*** INPUT DATA ***
Definition with_timer (timer : FM unit) (self : Format) : Format :=
  {| timer := timer; ansi := ansi self; display_timestamp := display_timestamp self;
     display_target := display_target self; display_level := display_level self;
     display_thread_id := display_thread_id self; display_thread_name := display_thread_name self;
     display_filename := display_filename self; display_line_number := display_line_number self |}.
Definition without_time (self : Format) : Format :=
  {| timer := mret tt; ansi := ansi self; display_timestamp := false;
     display_target := display_target self; display_level := display_level self;
     display_thread_id := display_thread_id self; display_thread_name := display_thread_name self;
     display_filename := display_filename self; display_line_number := display_line_number self |}.
Definition format_with_ansi (b : bool) (self : Format) : Format :=
  {| timer := timer self; ansi := Some b; display_timestamp := display_timestamp self;
     display_target := display_target self; display_level := display_level self;
     display_thread_id := display_thread_id self; display_thread_name := display_thread_name self;
     display_filename := display_filename self; display_line_number := display_line_number self |}.
Definition with_target (b : bool) (self : Format) : Format :=
  {| timer := timer self; ansi := ansi self; display_timestamp := display_timestamp self;
     display_target := b; display_level := display_level self;
     display_thread_id := display_thread_id self; display_thread_name := display_thread_name self;
     display_filename := display_filename self; display_line_number := display_line_number self |}.
Definition with_level (b : bool) (self : Format) : Format :=
  {| timer := timer self; ansi := ansi self; display_timestamp := display_timestamp self;
     display_target := display_target self; display_level := b;
     display_thread_id := display_thread_id self; display_thread_name := display_thread_name self;
     display_filename := display_filename self; display_line_number := display_line_number self |}.
Definition with_thread_ids (b : bool) (self : Format) : Format :=
  {| timer := timer self; ansi := ansi self; display_timestamp := display_timestamp self;
     display_target := display_target self; display_level := display_level self;
     display_thread_id := b; display_thread_name := display_thread_name self;
     display_filename := display_filename self; display_line_number := display_line_number self |}.
Definition with_thread_names (b : bool) (self : Format) : Format :=
  {| timer := timer self; ansi := ansi self; display_timestamp := display_timestamp self;
     display_target := display_target self; display_level := display_level self;
     display_thread_id := display_thread_id self; display_thread_name := b;
     display_filename := display_filename self; display_line_number := display_line_number self |}.
Definition with_file (b : bool) (self : Format) : Format :=
  {| timer := timer self; ansi := ansi self; display_timestamp := display_timestamp self;
     display_target := display_target self; display_level := display_level self;
     display_thread_id := display_thread_id self; display_thread_name := display_thread_name self;
     display_filename := b; display_line_number := display_line_number self |}.
Definition with_line_number (b : bool) (self : Format) : Format :=
  {| timer := timer self; ansi := ansi self; display_timestamp := display_timestamp self;
     display_target := display_target self; display_level := display_level self;
     display_thread_id := display_thread_id self; display_thread_name := display_thread_name self;
     display_filename := display_filename self; display_line_number := b |}.
Definition with_source_location (b : bool) (self : Format) : Format :=
  with_file b (with_line_number b self).

(** ** The timers, of [fmt/time/mod.rs]

    [system_now] and [instant_now] are the clocks; an [Instant] counts nanoseconds. *)
Definition unit_time : FM unit := mret tt.
Definition system_time (system_now : M SystemTime) : FM unit :=
  now ← get_m system_now;
  t ← get_m (lift (DateTime.from debug_assertions now));
  write (DateTime.fmt t).

Record Uptime := { epoch : Z }.
Definition uptime (instant_now : M Z) : M Uptime := t ← instant_now; mret {| epoch := t |}.
Definition uptime_from (epoch : Z) : Uptime := {| epoch := epoch |}.
(** [{:4}] pads on the left with spaces; [elapsed] saturates at zero. *)
Definition uptime_time (instant_now : M Z) (self : Uptime) : FM unit :=
  now ← get_m instant_now;
  let e := Z.max 0 (now - epoch self) in
  let secs := pretty (e / 1000000000)%Z in
  write (String.concat "" (repeat " " (4 - str_len secs)) ++ secs ++ "." ++
         pad 9 (e mod 1000000000)%Z ++ "s").

(** ** The parts of a line *)

(** [FmtLevel] *)
Definition level_str (l : Level.t) : string :=
  match Level.inner l with
  | Level.Trace => "TRACE"
  | Level.Debug => "DEBUG"
  | Level.Info => " INFO"
  | Level.Warn => " WARN"
  | Level.Error => "ERROR"
  end.
Definition level_color (l : Level.t) : Color :=
  match Level.inner l with
  | Level.Trace => Purple
  | Level.Debug => Blue
  | Level.Info => Green
  | Level.Warn => Yellow
  | Level.Error => Red
  end.
Definition fmt_level (l : Level.t) (ansi : bool) : string :=
  if ansi then paint (Fg (level_color l)) (level_str l) else level_str l.

(** [format_timestamp]: an error of the timer is replaced, not passed on. *)
Definition format_timestamp (self : Format) : FM unit :=
  if negb (display_timestamp self) then mret tt
  else
    ansi ← ask is_ansi;
    if (ansi : bool) then
      _ ← write (style_prefix Dimmed);
      err ← is_err (timer self);
      _ ← write_when err (write "<unknown time>");
      write (style_suffix Dimmed ++ " ")
    else
      err ← is_err (timer self);
      _ ← write_when err (write "<unknown time>");
      write " ".

(** [FmtThreadName]: the name, padded on the left to the longest length in bytes of the
    names seen so far; [{:>width$}] counts characters. *)
Definition pad_left (width : Z) (s : string) : string :=
  String.concat "" (repeat " " (Z.to_nat width - length (char_indices s))) ++ s.
Definition fmt_thread_name (name : string) : M string :=
  max ← gets (fun w => max_len (user w));
  let len := Z.of_nat (str_len name) in
  _ ← (if (max <? len)%Z then modify (fun w => with_user (set_max_len len (user w)) w)
       else mret tt);
  mret (pad_left max name).

(** [{:0>2?}] of a [ThreadId] *)
Definition fmt_thread_id (id : Z) : string := "ThreadId(" ++ pad 2 id ++ ")".

Definition format_thread (self : Format) : FM unit :=
  thread ← get_m (gets (fun w => this_thread (user w)));
  _ ← (if display_thread_name self then
         match thread_name thread with
         | Some name => s ← get_m (fmt_thread_name name); write (s ++ " ")
         | None =>
             write_when (negb (display_thread_id self))
               (write (fmt_thread_id (thread_id thread) ++ " "))
         end
       else mret tt);
  write_when (display_thread_id self) (write (fmt_thread_id (thread_id thread) ++ " ")).

(** The metadata that is shown. *)
Definition shown_metadata (ev : Event) : M Metadata :=
  if tracing_log then
    m ← lift (normalized_metadata log_callsite ev); mret (default (Event.metadata ev) m)
  else mret (Event.metadata ev).

(** The writer of [format_event], with the setting of the [Format] if it has one. *)
Definition set_ansi (self : Format) (w : Writer) : Writer :=
  match ansi self with Some b => with_ansi b w | None => w end.

(** ** [FmtContext] of [fmt_layer.rs] *)
Record FmtContext := { ctx : Context_; fmt_fields : FormatFields }.

(** The spans of a scope from its root; [registry] is the subscriber of the context. *)
Definition spans_from_root (cx : Context_) (scope : Scope) : M (list SpanRef) :=
  match subscriber cx with
  | Some registry => from_root fuel registry scope
  | None => mret []
  end.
*** End of INPUT DATA ***
# TRY IT:
Please say how many lines in the records above contain the word "concat", and give only that number.

# RESULT BELOW:
2